## [Dataset content]

(** * QtWaves: the synthesis, mixing and spectrum code of [mutils.py] and
    [main.py], embedded as Rocq functions.

    Conventions of the embedding.
    - Python [int] is [Z]; array lengths are [nat].
    - A numpy array of float64 is a [list R]: samples are idealised as real
      numbers (no rounding, no nan, no infinities).
    - A Python exception is a value of [exn]; code that may raise returns a
      [result] and is sequenced with the error monad below.
    - The widget object [PyQtLayout] is a record holding the fields that
      [__init__] sets up for the wave logic; every method is a function from
      the record to the new record and what the call did.
    - numpy and scipy routines are modelled by their documented element-wise
      meaning, in modules [Np] and [Signal]. *)

From Stdlib Require Import Reals Lra Lia ZArith String Bool Arith List.
From Stdlib Require Import DecimalString DecimalNat.
Import ListNotations.

(** ** Exceptions and the error monad *)

Inductive exn : Type :=
| KeyError (key : string)
| ValueError
| ZeroDivisionError.

Inductive result (A : Type) : Type :=
| Ok (a : A)
| Raise (e : exn).

Arguments Ok {A} a.
Arguments Raise {A} e.

Definition bind {A B : Type} (m : result A) (k : A -> result B) : result B :=
  match m with
  | Ok a => k a
  | Raise e => Raise e
  end.

Declare Scope py_scope.
Delimit Scope py_scope with py.
Notation "x <- m ;; k" := (bind m (fun x => k))
  (at level 61, m at next level, right associativity) : py_scope.
Notation "' p <- m ;; k" := (bind m (fun p => k))
  (at level 61, p pattern, m at next level, right associativity) : py_scope.

Definition raises {A : Type} (m : result A) : bool :=
  match m with
  | Ok _ => false
  | Raise _ => true
  end.

Local Open Scope R_scope.
Local Open Scope py_scope.

(** ** numpy *)

Module Np.

(** [np.arange(n)] as floats: 0, 1, ..., n-1 (empty when [n <= 0]). *)
Definition arange (n : Z) : list R :=
  map INR (seq 0 (Z.to_nat n)).

(** [np.linspace(start, stop, num, endpoint=False)]. *)
Definition linspace (start stop : R) (num : Z) : result (list R) :=
  if (num <? 0)%Z then Raise ValueError
  else
    let div := num in
    let delta := stop - start in
    let y := arange num in
    let y :=
      if (0 <? div)%Z then
        let step := delta / IZR div in
        if Req_dec_T step 0
        then map (fun v => v / IZR div * delta) y
        else map (fun v => v * step) y
      else map (fun v => v * delta) y in
    Ok (map (fun v => v + start) y).

(** [np.mod(x, y)]: the remainder with the sign of the divisor. *)
Definition mod_ (x y : R) : R :=
  x - IZR (Int_part (x / y)) * y.

Definition sin (t : list R) : list R := map Rtrigo_def.sin t.

(** [np.multiply(a, c)] with a scalar [c]. *)
Definition multiply (a : list R) (c : R) : list R :=
  map (fun x => x * c) a.

(** [np.pad(a, (0, after))]: constant mode, zeros on the right. *)
Definition pad (a : list R) (after : nat) : list R :=
  a ++ repeat 0 after.

(** [a += b] on one-dimensional arrays: equal shapes add element by element,
    a one-element [b] is broadcast, anything else cannot be broadcast into
    the shape of [a]. *)
Definition iadd (a b : list R) : result (list R) :=
  if (length b =? length a)%nat
  then Ok (map (fun '(x, y) => x + y) (combine a b))
  else match b with
       | [c] => Ok (map (fun x => x + c) a)
       | _ => Raise ValueError
       end.

Definition sum (l : list R) : R := fold_right Rplus 0 l.

(** Coefficient [k] of the discrete Fourier transform of [x], as the pair
    (real part, imaginary part):
    sum over j of x_j * exp(-2 pi i j k / n), n the length of [x]. *)
Definition dft (x : list R) (k : nat) : R * R :=
  let n := INR (length x) in
  let angle j := 2 * PI * INR j * INR k / n in
  (sum (map (fun '(j, xj) => xj * cos (angle j)) (combine (seq 0 (length x)) x)),
   sum (map (fun '(j, xj) => - (xj * Rtrigo_def.sin (angle j)))
            (combine (seq 0 (length x)) x))).

(** [np.fft.rfft(x)]: the coefficients 0 .. n//2 of the transform of all
    [n] samples; an empty input is refused. *)
Definition rfft (x : list R) : result (list (R * R)) :=
  match x with
  | [] => Raise ValueError
  | _ => Ok (map (dft x) (seq 0 (length x / 2 + 1)))
  end.

(** [np.fft.rfftfreq(n, d)]: [arange(0, n//2 + 1) * (1.0 / (n * d))], the
    quotient being a Python float division. *)
Definition rfftfreq (n : nat) (d : R) : result (list R) :=
  if Req_dec_T (INR n * d) 0 then Raise ZeroDivisionError
  else
    let val := 1 / (INR n * d) in
    Ok (map (fun k => INR k * val) (seq 0 (n / 2 + 1))).

(** [np.abs] of a complex coefficient. *)
Definition abs (c : R * R) : R :=
  sqrt (fst c * fst c + snd c * snd c).

End Np.

(** ** scipy.signal *)

Module Signal.

(** One element of [signal.sawtooth(t, width)].  The widths used by the
    program are the constants 1 and 0.5, for which scipy's first mask
    (width outside [0, 1], filled with nan) is empty. *)
Definition sawtooth1 (width t : R) : R :=
  let tmod := Np.mod_ t (2 * PI) in
  if Rlt_dec tmod (width * 2 * PI)
  then tmod / (PI * width) - 1
  else (PI * (width + 1) - tmod) / (PI * (1 - width)).

Definition sawtooth (t : list R) (width : R) : list R :=
  map (sawtooth1 width) t.

(** One element of [signal.square(t)], duty 0.5. *)
Definition square1 (duty t : R) : R :=
  let tmod := Np.mod_ t (2 * PI) in
  if Rlt_dec tmod (duty * 2 * PI) then 1 else -1.

Definition square (t : list R) : list R :=
  map (square1 (1 / 2)) t.

End Signal.

(** ** mutils.py *)

Record WaveInfo : Type := mkWaveInfo {
  shape : string;
  duration : Z;
  freq : R;
  amplitude : R
}.

Definition phase (freq : R) (t : list R) : list R :=
  map (fun x => 2 * PI * freq * x) t.

Definition genSine (freq : R) (t : list R) : list R :=
  Np.sin (phase freq t).

Definition genTriangle (freq : R) (t : list R) : list R :=
  Signal.sawtooth (phase freq t) (1 / 2).

Definition genSawtooth (freq : R) (t : list R) : list R :=
  Signal.sawtooth (phase freq t) 1.

Definition genSquare (freq : R) (t : list R) : list R :=
  Signal.square (phase freq t).

Definition generator : Type := R -> list R -> list R.

(** The dict literal of [gen_wave]. *)
Definition waveGens : list (string * generator) :=
  [("sine", genSine); ("sawtooth", genSawtooth);
   ("square", genSquare); ("triangle", genTriangle)]%string.

(** [d[key]] on a dict with string keys. *)
Fixpoint getitem {V : Type} (d : list (string * V)) (key : string) : result V :=
  match d with
  | [] => Raise (KeyError key)
  | (k, v) :: d' => if String.eqb k key then Ok v else getitem d' key
  end.

Definition gen_wave (self : WaveInfo) (rate : Z) : result (list R) :=
  t <- Np.linspace 0 (IZR (duration self)) (duration self * rate) ;;
  gen <- getitem waveGens (shape self) ;;
  Ok (Np.multiply (gen (freq self) t) (amplitude self)).

(** Python's [a / b] with an int divisor. *)
Definition truediv (a : R) (b : Z) : result R :=
  if (b =? 0)%Z then Raise ZeroDivisionError else Ok (a / IZR b).

Definition get_fft (sampFreq : Z) (sound : list R) : result (list R * list R) :=
  let sound := map (fun x => x / 2 ^ 31) sound in
  length_in_s <- truediv (INR (length sound)) sampFreq ;;
  let time :=
    map (fun v => v / INR (length sound) * length_in_s)
        (Np.arange (Z.of_nat (length sound))) in
  let signal := sound in
  fft_spectrum <- Np.rfft signal ;;
  d <- truediv 1 sampFreq ;;
  freq <- Np.rfftfreq (length signal) d ;;
  let fft_spectrum_abs := map Np.abs fft_spectrum in
  Ok (freq, fft_spectrum_abs).

(** ** main.py: the wave state of [PyQtLayout] and its methods *)

Record PyQtLayout : Type := mkLayout {
  current_wave : string;
  max_dur : Z;
  wave_objects : list WaveInfo;
  rate : Z;
  plot_all : bool;
  wavedir : string
}.

(** [__init__], the wave related setup; [datadir] is what
    [mutils.get_datadir()] returned. *)
Definition init (datadir : string) : PyQtLayout :=
  {| current_wave := EmptyString;
     max_dur := 3;
     wave_objects := [];
     rate := 44100;
     plot_all := false;
     wavedir := datadir |}.

(** What one call of [update_plot] puts on the canvas and hands to the wave
    writer: the time axis, the curves of the single waves (only with
    "plot all"), the accumulated wave and its spectrum. *)
Record plots : Type := mkPlots {
  max_t : list R;
  curves : list (list R);
  final_vec : list R;
  spectrum : list R * list R
}.

(** [axes.plot(x, y)] refuses arrays of different first dimension. *)
Definition axes_plot (x y : list R) (drawn : list (list R)) : result (list (list R)) :=
  if (length x =? length y)%nat then Ok (drawn ++ [y]) else Raise ValueError.

(** The body of the loop over [wave_objects]. *)
Definition accumulate (self : PyQtLayout) (max_t : list R)
    (acc : list R * list (list R)) (v : WaveInfo) : result (list R * list (list R)) :=
  let '(final_vec, drawn) := acc in
  current <- gen_wave v (rate self) ;;
  let current :=
    if (length current <? length final_vec)%nat
    then Np.pad current (length final_vec - length current)
    else current in
  drawn <- (if plot_all self then axes_plot max_t current drawn else Ok drawn) ;;
  final_vec <- Np.iadd final_vec current ;;
  Ok (final_vec, drawn).

Fixpoint for_each {A S : Type} (body : S -> A -> result S) (l : list A) (acc : S)
  : result S :=
  match l with
  | [] => Ok acc
  | v :: l' => acc' <- body acc v ;; for_each body l' acc'
  end.

(** The branch of [update_plot] taken when there are waves, up to the
    spectrum plot. *)
Definition render (self : PyQtLayout) : result plots :=
  max_t <- Np.linspace 0 (IZR (max_dur self)) (max_dur self * rate self) ;;
  let final_vec := map (fun t => 0 * t) max_t in
  '(final_vec, drawn) <-
     for_each (accumulate self max_t) (wave_objects self) (final_vec, []) ;;
  xy <- get_fft (rate self) final_vec ;;
  Ok {| max_t := max_t; curves := drawn; final_vec := final_vec; spectrum := xy |}.

(** [str(n)] for a length. *)
Definition str (n : nat) : string :=
  NilEmpty.string_of_uint (Nat.to_uint n).

Definition file_end (self : PyQtLayout) : string :=
  ("wave_sum_" ++ str (length (wave_objects self)) ++ ".wav")%string.

Definition set_current_wave (self : PyQtLayout) (path : string) : PyQtLayout :=
  {| current_wave := path;
     max_dur := max_dur self;
     wave_objects := wave_objects self;
     rate := rate self;
     plot_all := plot_all self;
     wavedir := wavedir self |}.

Definition set_max_dur (self : PyQtLayout) (d : Z) : PyQtLayout :=
  {| current_wave := current_wave self;
     max_dur := d;
     wave_objects := wave_objects self;
     rate := rate self;
     plot_all := plot_all self;
     wavedir := wavedir self |}.

Definition set_wave_objects (self : PyQtLayout) (l : list WaveInfo) : PyQtLayout :=
  {| current_wave := current_wave self;
     max_dur := max_dur self;
     wave_objects := l;
     rate := rate self;
     plot_all := plot_all self;
     wavedir := wavedir self |}.

Definition set_plot_all (self : PyQtLayout) (b : bool) : PyQtLayout :=
  {| current_wave := current_wave self;
     max_dur := max_dur self;
     wave_objects := wave_objects self;
     rate := rate self;
     plot_all := b;
     wavedir := wavedir self |}.

(** [update_plot]: the object after the call, and either the exception that
    left it or what was drawn ([None] when there is no wave).  Writing and
    playing the file do not touch the fields; an [OSError] of the writer is
    caught by the method. *)
Definition update_plot (self : PyQtLayout) : PyQtLayout * result (option plots) :=
  match wave_objects self with
  | [] => (self, Ok None)
  | _ :: _ =>
      match render self with
      | Raise e => (self, Raise e)
      | Ok p =>
          (set_current_wave self (wavedir self ++ "/" ++ file_end self)%string,
           Ok (Some p))
      end
  end.

(** The text fields of the form after [float(eval(..))] and [int(..)]:
    either one of the conversions failed, or the four values. *)
Inductive fields : Type :=
| Unparsable
| Parsed (frequency : R) (duration : Z) (shape : string) (amplitude : R).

## [Work item]
All lines above from the one containing "Ok (map (fun v => v + start) y)." to the one containing "Definition sum (l" must be repeated exactly, both lines included, and no others.

## [Written solution]
    Ok (map (fun v => v + start) y).

(** [np.mod(x, y)]: the remainder with the sign of the divisor. *)
Definition mod_ (x y : R) : R :=
  x - IZR (Int_part (x / y)) * y.

Definition sin (t : list R) : list R := map Rtrigo_def.sin t.

(** [np.multiply(a, c)] with a scalar [c]. *)
Definition multiply (a : list R) (c : R) : list R :=
  map (fun x => x * c) a.

(** [np.pad(a, (0, after))]: constant mode, zeros on the right. *)
Definition pad (a : list R) (after : nat) : list R :=
  a ++ repeat 0 after.

(** [a += b] on one-dimensional arrays: equal shapes add element by element,
    a one-element [b] is broadcast, anything else cannot be broadcast into
    the shape of [a]. *)
Definition iadd (a b : list R) : result (list R) :=
  if (length b =? length a)%nat
  then Ok (map (fun '(x, y) => x + y) (combine a b))
  else match b with
       | [c] => Ok (map (fun x => x + c) a)
       | _ => Raise ValueError
       end.

Definition sum (l : list R) : R := fold_right Rplus 0 l.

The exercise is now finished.